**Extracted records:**

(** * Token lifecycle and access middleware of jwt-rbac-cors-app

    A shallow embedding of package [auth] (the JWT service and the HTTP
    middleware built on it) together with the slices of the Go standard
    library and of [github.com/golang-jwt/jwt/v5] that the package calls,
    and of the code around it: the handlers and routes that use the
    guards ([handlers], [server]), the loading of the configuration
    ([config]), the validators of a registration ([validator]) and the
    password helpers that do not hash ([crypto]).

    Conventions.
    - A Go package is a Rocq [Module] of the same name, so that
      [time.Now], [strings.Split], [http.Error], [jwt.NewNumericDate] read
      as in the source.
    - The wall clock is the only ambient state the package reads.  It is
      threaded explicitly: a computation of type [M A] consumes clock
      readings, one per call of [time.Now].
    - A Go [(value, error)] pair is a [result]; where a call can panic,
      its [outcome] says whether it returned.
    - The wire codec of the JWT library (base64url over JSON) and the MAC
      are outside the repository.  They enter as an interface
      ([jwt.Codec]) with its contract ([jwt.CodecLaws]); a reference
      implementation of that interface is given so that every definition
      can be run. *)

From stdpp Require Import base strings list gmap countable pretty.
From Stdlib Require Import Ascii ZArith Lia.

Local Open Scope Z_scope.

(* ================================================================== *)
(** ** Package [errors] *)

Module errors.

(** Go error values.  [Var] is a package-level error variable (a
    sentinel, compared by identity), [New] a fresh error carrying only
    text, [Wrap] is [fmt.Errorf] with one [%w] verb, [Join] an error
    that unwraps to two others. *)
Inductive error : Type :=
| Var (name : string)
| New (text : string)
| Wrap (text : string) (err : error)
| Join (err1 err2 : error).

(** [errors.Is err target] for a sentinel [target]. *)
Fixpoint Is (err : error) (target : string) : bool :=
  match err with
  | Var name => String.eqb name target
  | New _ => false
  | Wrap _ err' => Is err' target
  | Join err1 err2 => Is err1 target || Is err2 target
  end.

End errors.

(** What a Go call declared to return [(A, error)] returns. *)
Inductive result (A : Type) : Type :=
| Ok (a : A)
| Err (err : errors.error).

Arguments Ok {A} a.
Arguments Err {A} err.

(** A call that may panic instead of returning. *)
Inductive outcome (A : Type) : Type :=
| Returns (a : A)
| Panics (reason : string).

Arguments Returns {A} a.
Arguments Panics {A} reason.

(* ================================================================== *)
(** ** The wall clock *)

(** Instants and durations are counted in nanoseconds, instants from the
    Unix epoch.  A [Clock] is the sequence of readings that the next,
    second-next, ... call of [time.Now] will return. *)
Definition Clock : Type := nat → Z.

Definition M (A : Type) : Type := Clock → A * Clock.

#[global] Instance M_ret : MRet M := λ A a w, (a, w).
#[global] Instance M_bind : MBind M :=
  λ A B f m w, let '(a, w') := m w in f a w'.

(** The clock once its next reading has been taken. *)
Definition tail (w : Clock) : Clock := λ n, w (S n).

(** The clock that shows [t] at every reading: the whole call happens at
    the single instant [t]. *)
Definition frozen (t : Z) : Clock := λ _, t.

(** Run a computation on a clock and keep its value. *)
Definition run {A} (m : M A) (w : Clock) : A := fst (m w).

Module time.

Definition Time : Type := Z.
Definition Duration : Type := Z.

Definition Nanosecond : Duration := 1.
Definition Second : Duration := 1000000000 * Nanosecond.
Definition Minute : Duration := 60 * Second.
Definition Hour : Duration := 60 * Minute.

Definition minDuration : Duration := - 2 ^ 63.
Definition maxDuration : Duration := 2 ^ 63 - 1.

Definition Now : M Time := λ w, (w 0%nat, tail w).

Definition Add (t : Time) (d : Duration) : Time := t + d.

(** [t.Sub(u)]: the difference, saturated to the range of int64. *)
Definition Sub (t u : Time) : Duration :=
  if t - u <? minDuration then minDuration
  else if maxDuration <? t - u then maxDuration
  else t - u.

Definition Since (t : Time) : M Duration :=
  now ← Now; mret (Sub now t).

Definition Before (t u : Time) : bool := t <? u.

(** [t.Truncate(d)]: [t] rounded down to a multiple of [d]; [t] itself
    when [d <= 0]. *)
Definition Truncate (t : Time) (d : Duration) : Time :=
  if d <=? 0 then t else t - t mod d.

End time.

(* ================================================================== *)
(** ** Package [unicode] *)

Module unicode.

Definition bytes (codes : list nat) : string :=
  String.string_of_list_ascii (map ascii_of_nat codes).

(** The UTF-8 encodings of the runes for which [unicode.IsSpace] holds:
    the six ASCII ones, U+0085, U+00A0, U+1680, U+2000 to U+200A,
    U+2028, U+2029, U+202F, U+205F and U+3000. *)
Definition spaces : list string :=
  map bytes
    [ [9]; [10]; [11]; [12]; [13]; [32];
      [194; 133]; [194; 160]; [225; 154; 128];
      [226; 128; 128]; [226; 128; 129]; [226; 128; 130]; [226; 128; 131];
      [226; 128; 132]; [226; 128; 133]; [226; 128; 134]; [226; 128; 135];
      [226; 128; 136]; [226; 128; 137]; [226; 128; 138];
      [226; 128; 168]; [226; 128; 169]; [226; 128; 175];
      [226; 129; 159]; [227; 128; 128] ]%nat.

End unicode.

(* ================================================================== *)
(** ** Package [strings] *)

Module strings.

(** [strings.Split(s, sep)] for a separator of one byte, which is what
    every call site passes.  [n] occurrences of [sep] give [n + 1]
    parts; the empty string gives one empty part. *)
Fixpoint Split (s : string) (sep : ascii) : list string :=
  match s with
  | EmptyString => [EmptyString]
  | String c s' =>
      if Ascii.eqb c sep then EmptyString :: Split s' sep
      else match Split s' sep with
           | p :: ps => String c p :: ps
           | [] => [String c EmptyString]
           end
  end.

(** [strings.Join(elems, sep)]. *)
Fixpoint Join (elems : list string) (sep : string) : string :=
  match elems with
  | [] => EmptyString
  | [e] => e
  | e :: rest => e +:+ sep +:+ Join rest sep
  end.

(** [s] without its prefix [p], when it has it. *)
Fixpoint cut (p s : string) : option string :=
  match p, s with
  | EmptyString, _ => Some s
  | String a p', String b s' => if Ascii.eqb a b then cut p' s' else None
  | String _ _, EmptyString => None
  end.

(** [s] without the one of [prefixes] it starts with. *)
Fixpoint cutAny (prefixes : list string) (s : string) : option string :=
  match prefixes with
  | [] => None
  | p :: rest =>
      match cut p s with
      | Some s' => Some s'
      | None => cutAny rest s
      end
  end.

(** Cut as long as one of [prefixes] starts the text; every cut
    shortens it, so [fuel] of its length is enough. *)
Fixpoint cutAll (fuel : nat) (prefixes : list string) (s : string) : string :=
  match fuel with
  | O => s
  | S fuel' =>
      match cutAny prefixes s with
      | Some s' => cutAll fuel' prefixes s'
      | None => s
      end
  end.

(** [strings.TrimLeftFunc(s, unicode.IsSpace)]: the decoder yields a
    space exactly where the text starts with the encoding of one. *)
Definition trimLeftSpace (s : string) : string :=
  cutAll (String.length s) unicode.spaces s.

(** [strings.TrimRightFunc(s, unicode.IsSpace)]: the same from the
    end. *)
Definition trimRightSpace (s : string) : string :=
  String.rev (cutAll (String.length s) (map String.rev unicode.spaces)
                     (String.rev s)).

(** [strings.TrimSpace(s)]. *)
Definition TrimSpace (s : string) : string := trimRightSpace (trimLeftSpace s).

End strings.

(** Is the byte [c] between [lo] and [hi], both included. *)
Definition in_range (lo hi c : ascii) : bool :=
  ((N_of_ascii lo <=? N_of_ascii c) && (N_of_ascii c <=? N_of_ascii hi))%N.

**Problem description:** Copy exactly the stretch of data above from the line with "Definition trimLeftSpace (s" through the line with "String.rev (cutAll (String.length", and omit all other lines.

**Result of this exercise:**
Definition trimLeftSpace (s : string) : string :=
  cutAll (String.length s) unicode.spaces s.

(** [strings.TrimRightFunc(s, unicode.IsSpace)]: the same from the
    end. *)
Definition trimRightSpace (s : string) : string :=
  String.rev (cutAll (String.length s) (map String.rev unicode.spaces)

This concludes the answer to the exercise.